Another day, another cryptocurrency hack.Image: Thomas Trutschel / Contributor / GettyImagesBy Stan Schroeder2018-04-05 15:02:38 UTC
Privacy-oriented cryptocurrency Verge (symbol: XVG) was apparently hacked Wednesday, with the attacker making off with around 250,000 coins with a value of roughly $15,000 (though some reports go as high as $1 million).
Compared to some recent crypto-related hacks, this attack was particularly nasty as it compromised the integrity of Verge’s blockchain.
The attack was discovered by ocminer, a poster on Bitcointalk forums (via Bitcoin.com), on Wednesday afternoon. According to him, a hacker used “several bugs” in Verge’s code to mine an extraordinarily large number of new blocks in Verge’s blockchain, thus rewarding himself with a lot of Verge coins.
Ocminer and several media outlets called this a “51% attack,” which is frightening as this type of attack is theoretically possible on other blockchains which rely on a proof-of-work (PoW) validation mechanism, including Bitcoin and Ethereum.
But even though this attacker technically managed to capture the majority of mining power on Verge’s network, this type of attack wouldn’t work on Bitcoin.
In plain terms: In PoW-based cryptocurrency systems, miners are people who use computing power to validate the transactions on the network and are awarded in new coins. These systems are typically quite robust, but if any one miner (or mining pool) should capture the majority (hence the 51%) of the network’s mining power, then they can do all sorts of bad things on the network, including spending coins that were already spent (this is called doublespending).
In Verge’s particular case, it’s a little more nuanced. Verge uses five different cryptographic algorithms for mining, switching to a new one for every block, but the attacker figured out a way to fake timestamps of his blocks and mined them all with one algorithm. In this way, he was able to capture the majority of the network’s mining power with far less computing power than he’d normally need.
Nevertheless, the attack is serious as it requires a hard fork (cryptocurrency lingo for a very big upgrade that leaves the old blockchain behind and requires all participants to switch to new software) to exclude the blocks the attacker had mined.
Verge’s official Twitter account tried to downplay the severity of the attack by calling it a “small hash attack” that’s been “cleared up now.”
We had a small hash attack that lasted about 3 hours earlier this morning, it’s been cleared up now. We will be implementing even more redundancy checks for things of this nature in the future! $XVG #vergefam
— vergecurrency (@vergecurrency) April 4, 2018
But Reddit and some experts seem to disagree.

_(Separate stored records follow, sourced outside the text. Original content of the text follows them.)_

(** C1 (amended): when no explicit resolved turbulent fluxes are supplied,
    the resolved-turbulent component of the flux and of the tendency that
    [adv_tend] returns is, in every direction, the resolved-total component
    minus the mean component.  When explicit turbulent fluxes are supplied,
    that holds in the directions of horizontal averaging (where it is
    assigned); in the other directions the turbulent component is the
    supplied flux and the tendency computed from it. *)
Theorem residual_decomposition (avg_xy : xfield -> xfield) (d : adv_data)
    (r : adv_result) :
  adv_tend avg_xy d = Ok r ->
  (trb_exp d = false ->
     forall D, flux r trb_r D = xsub (flux r adv_r D) (flux r mean D)
            /\ adv r trb_r D = xsub (adv r adv_r D) (adv r mean D))
  /\ (trb_exp d = true -> adv_hor_avg d = true ->
        forall dn D, dn ∈ adv_avg_dims d -> dir_of_name (PyStr.upper dn) = Some D ->
          flux r trb_r D = xsub (flux r adv_r D) (flux r mean D)
          /\ adv r trb_r D = xsub (adv r adv_r D) (adv r mean D))
  /\ (forall f, trb_flux d = Some f ->
        forall D,
          (adv_hor_avg d = true ->
             forall dn, dn ∈ adv_avg_dims d -> dir_of_name (PyStr.upper dn) <> Some D) ->
          flux r trb_r D = f D
          /\ exists a, adv_component avg_xy d trb_r f = Ok a /\ adv r trb_r D = a D).
Proof.
  intros H.
  destruct (adv_tend_inv avg_xy d r H) as (aR & aM & aT & r0 & ER & EM & ET & H0 & Hr).
  split; [|split].
  - intros Hexp. rewrite Hexp in Hr. cbn [negb] in Hr.
    destruct (residual_all r0) as [Hother Hres].
    match type of Hr with Ok ?rf = _ => assert (r = rf) as -> by congruence end.
    intros D.
    destruct (Hother adv_r D) as [-> ->]; [done|].
    destruct (Hother mean D) as [-> ->]; [done|].
    apply Hres.
  - intros Hexp Havg dn D Hdn HD. rewrite Hexp, Havg in Hr. cbn [negb] in Hr.
    destruct (assign_avg_dims_spec _ _ _ Hr) as (Hother & Hset & _).
    destruct (Hother adv_r D) as [-> ->]; [done|].
    destruct (Hother mean D) as [-> ->]; [done|].
    apply Hset. by exists dn.
  - intros f Hf D Hno. unfold trb_exp in Hr. rewrite Hf in *. cbn [negb] in Hr.
    destruct ET as (a & -> & Ea).
    destruct (H0 D) as (_ & _ & Hft & _ & _ & Hat).
    destruct (adv_hor_avg d) eqn:Havg.
    + destruct (assign_avg_dims_spec _ _ _ Hr) as (_ & _ & Hkeep).
      destruct (Hkeep D (Hno eq_refl)) as [-> ->].
      split; [done|]. by exists a.
    + injection Hr as <-. split; [done|]. by exists a.
Qed.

And a poster on the Bitcointalk forums called IDCToken, who claims he’s responsible for the attack, said there are two more exploits in the Verge’s code that could be used to perform a similar hack.

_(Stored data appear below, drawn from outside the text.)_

(** The same on the statement [function ( should x]: the WHEN/THEN and
    IF/THEN templates do not match it, the builder of the function/method
    template throws, the two templates after it do not match, and the
    statement gets the generic rule. *)
Lemma C5_builder_failure_falls_through_witness :
  ∃ res r,
    parseQualitySpec host_RegExp_new (spec_of "function ( should x") = Ok res
    ∧ errors res = []
    ∧ constructed_rules host_RegExp_new "function ( should x" !! 0 = Some r
    ∧ parseGenericRule unbalanced_statement 1 = Some r
    ∧ id r = "generic_1".
Proof.
  assert (Hstatement : extractRuleStatements (content (spec_of "function ( should x")) !! 0
                       = Some unbalanced_statement) by (vm_compute; reflexivity).
  assert (Hpatterns : rulePatterns host_RegExp_new
                      = take 2 (rulePatterns host_RegExp_new)
                        ++ ("function_rule", function_rule_pattern host_RegExp_new)
                           :: patterns_after_function_rule host_RegExp_new)
    by reflexivity.
  assert (Hbefore : try_patterns (take 2 (rulePatterns host_RegExp_new))
                      unbalanced_statement (0 + 1) = None) by (vm_compute; reflexivity).
  assert (Hthrown : ∃ m msg,
            re_exec (rp_pattern (function_rule_pattern host_RegExp_new))
              (text unbalanced_statement) = Some m
            ∧ parser (function_rule_pattern host_RegExp_new) m unbalanced_statement (0 + 1)
              = Throw msg).
  { eexists _, _. split; [vm_compute; reflexivity | vm_compute; reflexivity]. }
  destruct Hthrown as (m & msg & Hm & Hp).
  destruct (C5_builder_failure_falls_through host_RegExp_new
              (spec_of "function ( should x") 0 unbalanced_statement
              (take 2 (rulePatterns host_RegExp_new))
              (patterns_after_function_rule host_RegExp_new)
              "function_rule" (function_rule_pattern host_RegExp_new) m msg
              Hstatement Hpatterns Hbefore Hm Hp)
    as (res & r & Hres & Herrors & Hr & _ & _ & Hrule & _).
  assert (Hafter : try_patterns (patterns_after_function_rule host_RegExp_new)
                     unbalanced_statement (0 + 1) = None) by (vm_compute; reflexivity).
  rewrite Hafter in Hrule. destruct Hrule as (Hgeneric & Hid & _).
  exists res, r. split; [exact Hres|]. split; [exact Herrors|]. split; [exact Hr|].
  split; [exact Hgeneric|exact Hid].
Defined.

(** C5, as stated, fails: in the text [function ( should x] the
    function/method template matches and its builder throws, yet the
    result carries no diagnostic error. *)
Lemma C5_counterexample :
  ¬ diagnoses_builder_failures host_RegExp_new "function ( should x".
Proof.
  intros Hclaim.
  pose proof (parseQualitySpec_result host_RegExp_new (spec_of "function ( should x"))
    as Hres.
  match type of Hres with _ = Ok ?r => set (res := r) in Hres end.
  assert (Herr : errors res = []) by reflexivity.
  assert (Hm : ∃ m msg,
             re_exec (rp_pattern (function_rule_pattern host_RegExp_new))
               (text unbalanced_statement) = Some m
             ∧ parser (function_rule_pattern host_RegExp_new) m unbalanced_statement (0 + 1)
               = Throw msg).
  { eexists _, _. split; [vm_compute; reflexivity | vm_compute; reflexivity]. }
  destruct Hm as (m & msg & Hm & Hp).
  destruct (Hclaim res 0 unbalanced_statement "function_rule"
              (function_rule_pattern host_RegExp_new) m msg Hres)
    as (e & He & _); try assumption.
  - vm_compute. reflexivity.
  - simpl. right. right. left. reflexivity.
  - rewrite Herr in He. by apply not_elem_of_nil in He.
Qed.

(** C1, as the code has it — The identifier of a constructed rule is
    [<prefix>_<ordinal>]: the prefix is [when_then], [if_then], [function],
    [naming] or [quality] after the template that built the rule, or
    [generic] for the fallback, and the ordinal is the 1-based position of
    the statement among all extracted statements of the compilation, one
    numbering shared by all templates and the fallback. *)
Theorem C1_rule_identifier (RegExp_new : string -> string -> result RegExp)
    (content : string) (i : nat) (r : ParsedRule) :
  constructed_rules RegExp_new content !! i = Some r →
  ∃ statement, extractRuleStatements content !! i = Some statement
    ∧ ((∃ t, try_patterns (rulePatterns RegExp_new) statement (i + 1) = Some (t, r)
          ∧ t ∈ ["when_then"; "if_then"; "function_rule"; "naming_rule"; "quality_rule"]
          ∧ id r = id_prefix t +:+ "_" +:+ JsString.of_nat (i + 1))
       ∨ (try_patterns (rulePatterns RegExp_new) statement (i + 1) = None
          ∧ id r = "generic_" +:+ JsString.of_nat (i + 1))).
Proof.
  intros Hr. apply constructed_rules_lookup in Hr.
  destruct Hr as (st & Hst & Hp). exists st. split; [assumption|].
  destruct (parseRuleStatement_total RegExp_new st (i + 1)) as (r' & Hr' & _ & _ & Hk).
  assert (r' = r) as -> by congruence.
  destruct Hk as [(t & Ht & (Hid & _ & _) & _)|(Ht & _ & Hid & _)].
  - left. exists t. repeat split; try assumption.
    apply try_patterns_Some in Ht. destruct Ht as (p & _ & _ & Hin & _).
    simpl in Hin.
    destruct Hin as [Hin|[Hin|[Hin|[Hin|[Hin|[]]]]]]; injection Hin as <- _;
      set_solver.
  - right. auto.
Qed.

(** The same on the second rule of the two-template text. *)
Lemma C1_rule_identifier_witness :
  ∃ r, constructed_rules host_RegExp_new two_templates_text !! 1 = Some r
    ∧ ∃ statement, extractRuleStatements two_templates_text !! 1 = Some statement
      ∧ ((∃ t, try_patterns (rulePatterns host_RegExp_new) statement (1 + 1) = Some (t, r)
            ∧ t ∈ ["when_then"; "if_then"; "function_rule"; "naming_rule"; "quality_rule"]
            ∧ id r = id_prefix t +:+ "_" +:+ JsString.of_nat (1 + 1))
         ∨ (try_patterns (rulePatterns host_RegExp_new) statement (1 + 1) = None
            ∧ id r = "generic_" +:+ JsString.of_nat (1 + 1))).
Proof.
  eexists. split.
  - vm_compute. reflexivity.
  - apply (C1_rule_identifier host_RegExp_new two_templates_text 1).
    vm_compute. reflexivity.
Defined.

(** C1, as stated, fails: in a text whose first statement is a WHEN/THEN
    and whose second is an IF/THEN, the second rule is the first that the
    IF/THEN template builds, and its identifier is [if_then_2], not
    [if_then_1]. *)
Lemma C1_counterexample : ¬ ids_count_per_template host_RegExp_new two_templates_text.
Proof.
  intros Hclaim.
  assert (Hr : ∃ r, constructed_rules host_RegExp_new two_templates_text !! 1 = Some r
                 ∧ id r = "if_then_2").
  { eexists. split; [vm_compute; reflexivity | vm_compute; reflexivity]. }
  destruct Hr as (r & Hr & Hid).
  specialize (Hclaim 1 r {| text := "IF functions > 10 THEN flag for review";
                            lineNumber := 2 |} "if_then" Hr).
  rewrite Hid in Hclaim.
  assert (Hgoal : "if_then_2"
                  = "if_then" +:+ "_"
                    +:+ JsString.of_nat (template_ordinal host_RegExp_new two_templates_text 1 "if_then")).
  { apply Hclaim; vm_compute; reflexivity. }
  vm_compute in Hgoal. discriminate.
Qed.

(** ** The matcher: what holds of every state a continuation returns
    holds of every state the matcher returns *)

Section MatcherPost.

Import Regex.

Variable icase : bool.
Variable P : mstate -> Prop.

Local Abbreviation returns_in := (returns_in P).

Lemma step_char_post p k :
  returns_in k → returns_in (step_char p k).
Proof.
  intros Hk x z. unfold step_char.
  destruct (rest x) as [|c l]; [discriminate|].
  destruct (p c); [apply Hk | discriminate].
Qed.

Lemma repeat_loop_post (m : cont -> cont) gs greedy :
  (∀ k, returns_in k → returns_in (m k)) →
  ∀ fuel min max k, returns_in k → returns_in (repeat_loop fuel m gs min max greedy k).
Proof.
  intros Hm. induction fuel as [|fuel IH]; intros min max k Hk x z; simpl; [discriminate|].
  assert (Hd : returns_in (fun y =>
            if (min =? 0)%nat && (pos y =? pos x)%nat then None
            else repeat_loop fuel m gs (Nat.pred min) (Nat.pred <$> max) greedy k y)).
  { intros y z'. destruct ((min =? 0)%nat && (pos y =? pos x)%nat); [discriminate|].
    by apply IH. }
  pose proof (Hm _ Hd (clear_caps gs x)) as Hbody.
  destruct max as [[|max']|].
  - apply Hk.
  - destruct (negb (min =? 0)%nat); [apply Hbody|].
    destruct greedy.
    + destruct (m _ (clear_caps gs x)) eqn:Hz.
      * intros [= <-]. by eapply Hbody.
      * apply Hk.
    + destruct (k x) eqn:Hz.
      * intros [= <-]. by eapply Hk.
      * apply Hbody.
  - destruct (negb (min =? 0)%nat); [apply Hbody|].
    destruct greedy.
    + destruct (m _ (clear_caps gs x)) eqn:Hz.
      * intros [= <-]. by eapply Hbody.
      * apply Hk.
    + destruct (k x) eqn:Hz.
      * intros [= <-]. by eapply Hk.
      * apply Hbody.
Qed.

Lemma rmatch_post r : ∀ k, returns_in k → returns_in (rmatch icase r k).
Proof.
  induction r as [| c | | neg items | neg | | | r1 IH1 r2 IH2 | r1 IH1 r2 IH2
                 | n r IH | r IH min max greedy]; intros k Hk x z; cbn [rmatch].
  - apply Hk.
  - by apply step_char_post.
  - by apply step_char_post.
  - by apply step_char_post.
  - destruct (xorb neg (at_word_boundary x)); [apply Hk | discriminate].
  - destruct (pos x =? 0)%nat; [apply Hk | discriminate].
  - destruct (rest x); [apply Hk | discriminate].
  - apply IH1. by apply IH2.
  - destruct (rmatch icase r1 k x) eqn:Hz.
    + intros [= <-]. by eapply IH1.
    + by apply IH2.
  - apply IH. intros y z'. apply Hk.
  - intros Hz. eapply repeat_loop_post; [apply IH | exact Hk | exact Hz].
Qed.

End MatcherPost.

(** ** The matcher: the fuel of the repetition loop is never used up *)

Section MatcherFuel.

Import Regex.

Variable icase : bool.

Lemma ahead_refl x : ahead x x.
Proof. unfold ahead. lia. Qed.

Lemma ahead_trans x y z : ahead x y → ahead y z → ahead x z.
Proof. unfold ahead. lia. Qed.

Lemma step_char_ahead p : looks_ahead (step_char p).
Proof.
  intros k1 k2 x Hk. unfold step_char.
  destruct (rest x) as [|c l] eqn:Hrest; [reflexivity|].
  destruct (p c); [|reflexivity].
  apply Hk. unfold ahead. simpl. rewrite Hrest. simpl. lia.
Qed.

Lemma repeat_loop_ahead (m : cont → cont) gs greedy :
  looks_ahead m →
  ∀ fuel min max, looks_ahead (repeat_loop fuel m gs min max greedy).
Proof.
  intros Hm. induction fuel as [|fuel IH]; intros min max k1 k2 x Hk; [reflexivity|].
  cbn [repeat_loop].
  assert (Hbody :
    m (fun y => if (min =? 0)%nat && (pos y =? pos x)%nat then None
                else repeat_loop fuel m gs (Nat.pred min) (Nat.pred <$> max) greedy k1 y)
      (clear_caps gs x)
    = m (fun y => if (min =? 0)%nat && (pos y =? pos x)%nat then None
                  else repeat_loop fuel m gs (Nat.pred min) (Nat.pred <$> max) greedy k2 y)
        (clear_caps gs x)).
  { apply Hm. intros y Hy.
    destruct ((min =? 0)%nat && (pos y =? pos x)%nat); [reflexivity|].
    apply IH. intros z Hz. apply Hk.
    apply ahead_trans with y; [exact Hy | exact Hz]. }
  rewrite Hbody, (Hk x (ahead_refl x)). reflexivity.
Qed.

Lemma rmatch_ahead r : looks_ahead (rmatch icase r).
Proof.
  induction r as [| c | | neg items | neg | | | r1 IH1 r2 IH2 | r1 IH1 r2 IH2
                 | n r IH | r IH min max greedy]; intros k1 k2 x Hk; cbn [rmatch].
  - apply Hk, ahead_refl.
  - by apply step_char_ahead.
  - by apply step_char_ahead.
  - by apply step_char_ahead.
  - by rewrite (Hk x (ahead_refl x)).
  - by rewrite (Hk x (ahead_refl x)).
  - by rewrite (Hk x (ahead_refl x)).
  - apply IH1. intros y Hy. apply IH2. intros z Hz. apply Hk.
    by apply ahead_trans with y.
  - by rewrite (IH1 k1 k2 x Hk), (IH2 k1 k2 x Hk).
  - apply IH. intros y Hy. apply Hk. exact Hy.
  - apply repeat_loop_ahead; assumption.
Qed.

Verge’s price fell 14.6% to $0.0547 at the time of writing according to CoinMarketCap.
The attack on Verge follows a reported 51% attack on another cryptocurrency, Electroneum, though that one didn’t appear to result in much damage.
These attacks are notable as they show that even a seemingly foolproof PoW system can be tricked. Ethereum has already had one hack of large magnitude in its history while Bitcoin has mostly stood the test of time in its nine years of existence, but it’d be imprudent to completely brush off the possibility of this happening to any cryptocurrency, even the most thoroughly tested one.
Disclosure: The author of this article owns, or has recently owned, a number of cryptocurrencies, including BTC and ETH.